The reason most people fail to understand human behaviour correctly is that they look at their behaviour without taking other variables into consideration. When trying to understand human behaviour don’t ever examine a single item without examining all the items in the system. The biggest danger we have is the misconception of first impression. Your first impression of someone can really be a misconception. You are only seeing one aspect of their life that could not be theirs because you don’t know at the time what they are going through.

One of the things that make life so fulfilling, is the people we encounter and build relationships with along the way. Any sort of relationship, from a simple chat with our daily mail carrier – to the first meeting of our future spouse, can give us either a moment or a lifetime of happiness. Having the right people in our lives is healthy but there are some relationships that are not and we need to cut these kinds of people out of our lives. The problem is that many people are unaware of their ability to cut these people out of their lives. It’s easy to get comfortable, develop attachments, and really not see the damage that their negativity is doing to your life. The wrong people will make you question what you, yourself, are capable of. It’s important to realize the weight they can put on your shoulders, and that these feelings are not coming from within.

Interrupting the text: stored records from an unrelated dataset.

(** A new announcement is within the limit. *)
Lemma CreateAnnouncement_limit user node realb zone pool d :
  yields (CreateAnnouncement user node realb zone L pool) d (fun r d' => 0 < L -> announcements d' = announcements d \/ user_ann_count user d < L).
Proof.
  apply yields_tx, yields_bind, yields_query. destruct (negb _); [apply yields_throw|]. apply yields_bind, yields_query.
  destruct (first_row _ _) as [a|].
  - apply yields_bind, yields_exec. intros r d' Hf. apply yields_ret. intros _. left.
    by apply insert_attachment_inv in Hf as [(_ & -> & _)|[_ ->]].
  - apply yields_bind, yields_query. destruct (existsb _ _); [apply yields_throw|]. apply yields_bind.
    apply (yields_mono _ _ (fun _ d' => d' = d /\ (0 < L -> user_ann_count user d < L))).
    { destruct (0 <? L) eqn:HL; [|apply yields_ret; split; [done|lia]]. apply yields_bind, yields_query.
      destruct (L <=? _) eqn:Hc; [apply yields_throw|apply yields_ret; split; [done|lia]]. }
    intros _ ? [-> Hroom]. eapply yields_mono; [apply (yields_const _ _ True I)|]. intros r d' _ HL. right. auto.
Qed.
Lemma CreateAnnouncement_rules user node realb zone pool d : is_u32 (Base realb) -> (forall n, n ∈ rows (nodes d) -> n_id n = node -> n_user n = user) ->
  guarded d -> yields (CreateAnnouncement user node realb zone L pool) d (fun _ d' => rules N Z' L d' /\ users d' = users d).
Proof.
  intros Hreal Hown (Hd & Hr & _). pose proof (CreateAnnouncement_effect user node realb zone L pool d) as (_ & Hy & _).
  eapply yields_mono; [apply (yields_and _ _ _ _ Hy (CreateAnnouncement_limit user node realb zone pool d))|]. clear Hy.
  intros r d' ((_ & Hann) & Hlim). destruct r as [ann new]. cbn [fst snd] in Hann. destruct Hann as [a| |blk now a0 _ Hover _ _].
  - done.
  - split; [|done]. destruct Hr. by constructor.
  - split; [|done]. subst a0. destruct Hr. constructor; try done; cbn.
    + intros u HL. specialize (ru_anns0 u HL). unfold ann_count in *. cbn. rewrite count_where_snoc. cbn. case_decide as Hnode; [|lia].
      apply list_elem_of_fmap in Hnode as (n & Hid & [Hu Hn]%list_elem_of_filter). rewrite (Hown n Hn (eq_sym Hid)) in Hu. subst u.
      destruct (Hlim HL) as [Heq|Hroom]; [exfalso|rewrite user_ann_count_spec in Hroom by done; unfold ann_count in Hroom; lia].
      cbn in Heq. apply (f_equal (fun t => length (rows t))) in Heq. cbn in Heq. rewrite length_app in Heq. simpl in Heq. lia.
    + assert (forall x, x ∈ rows (announcements d) -> a_node x = node -> Overlaps (mkBlock (u32 (Base realb)) (PrefixLen realb)) (real_block x) = false) as Hnew.
      { intros x Hx Hn. rewrite u32_id by done. destruct realb as [base len]. apply not_true_is_false. intros Ho.
        assert (existsb (Overlaps (mkBlock base len)) (real_block <$> filter (fun a => a_node a = node) (rows (announcements d))) = true) as Hex; [|congruence].
        apply existsb_exists. exists (real_block x). split; [|done]. apply list_elem_of_In, list_elem_of_fmap_2. by apply list_elem_of_filter. }
      intros a b' [Ha| ->%list_elem_of_singleton]%elem_of_app [Hb| ->%list_elem_of_singleton]%elem_of_app Hn Hne; cbn in *.
      * by apply ru_apart0.
      * rewrite Overlaps_sym. by apply Hnew.
      * by apply Hnew.
      * done.
Qed.
(* ===== verification/Base64JsProps.v ===== *)
(** * The bundled base64 against the standard encoding *)
From S2P Require Import Prelude GoStrings Codec Js Base64Js.
From Stdlib Require Import Ascii.

#[local] Open Scope js_scope.

(** RFC 4648 with padding, on the sextets of the library's Codec. *)
Definition b64_units (l : list Z) : JsString := units (b64_map "+"%char "/"%char l).
Definition padding (n : nat) : JsString := match (n mod 3)%nat with 1%nat => units "==" | 2%nat => units "=" | _ => [] end.
Definition StdEncode (bs : list Z) : JsString := units (RawStdEncode bs) ++ padding (length bs).

(** ** Finite checks *)

Lemma below_forall (n : nat) (P : Z -> bool) :
  forallb (fun i => P (Z.of_nat i)) (List.seq 0 n) = true -> forall x, 0 <= x < Z.of_nat n -> P x = true.
Proof.
  rewrite forallb_forall. intros HP x Hx. specialize (HP (Z.to_nat x)). rewrite Z2Nat.id in HP by lia.
  apply HP, in_seq. lia.
Qed.

Lemma below_decide (n : nat) (P : Z -> Prop) `{forall x, Decision (P x)} :
  forallb (fun i => bool_decide (P (Z.of_nat i))) (List.seq 0 n) = true -> forall x, 0 <= x < Z.of_nat n -> P x.
Proof.
  intros HP x Hx. pose proof (below_forall n (fun x => bool_decide (P x)) HP x Hx) as Hp. by apply bool_decide_eq_true in Hp.
Qed.

Lemma char_at_std i : 0 <= i < 64 -> char_at i = b64_units [i].
Proof.
  intros Hi. apply (below_decide 64 (fun i => char_at i = b64_units [i])); [by vm_compute|lia].
Qed.
Definition rev_unit (c : Z) : Z := num (revLookup !! c).
Lemma unit_std i : 0 <= i < 64 -> exists c, b64_units [i] = [c] /\ rev_unit c = i /\ c <> 61.
Proof.
  intros Hi.
  destruct (below_decide 64 (fun i => rev_unit <$> b64_units [i] = [i] /\ (61 ∉ b64_units [i]))
    ltac:(by vm_compute) i ltac:(lia)) as [Hc Hn].
  destruct (b64_units [i]) as [|c []]; try done. injection Hc as Hc. exists c. split_and!; [done..|].
  intros ->. apply Hn. left.
Qed.
Lemma byte_fields a : is_byte a -> (a <<' 16) &' 16711680 = a * 65536 /\ (a <<' 8) &' 65280 = a * 256 /\ 255 &' a = a.
Proof.
  intros Ha.
  apply (below_decide 256 (fun a => (a <<' 16) &' 16711680 = a * 65536 /\ (a <<' 8) &' 65280 = a * 256 /\ 255 &' a = a));
    [by vm_compute|unfold is_byte in Ha; lia].
Qed.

The right people will motivate you to become the absolute best version of yourself, without changing who you really are…just by being around you. The right people will be pursuing their own dreams and therefore believe it is possible – so they will encourage you to follow your own; even if they don’t have to say anything to do it. The right people will be standing next to you not only on the sunny days, but also on the rainy days. In fact, they’ll be the ones holding the umbrella over you. Your ability to create the most positive, powerful legacy possible will have much to do with the people you chose to surround yourself with on a daily basis. Choose wisely.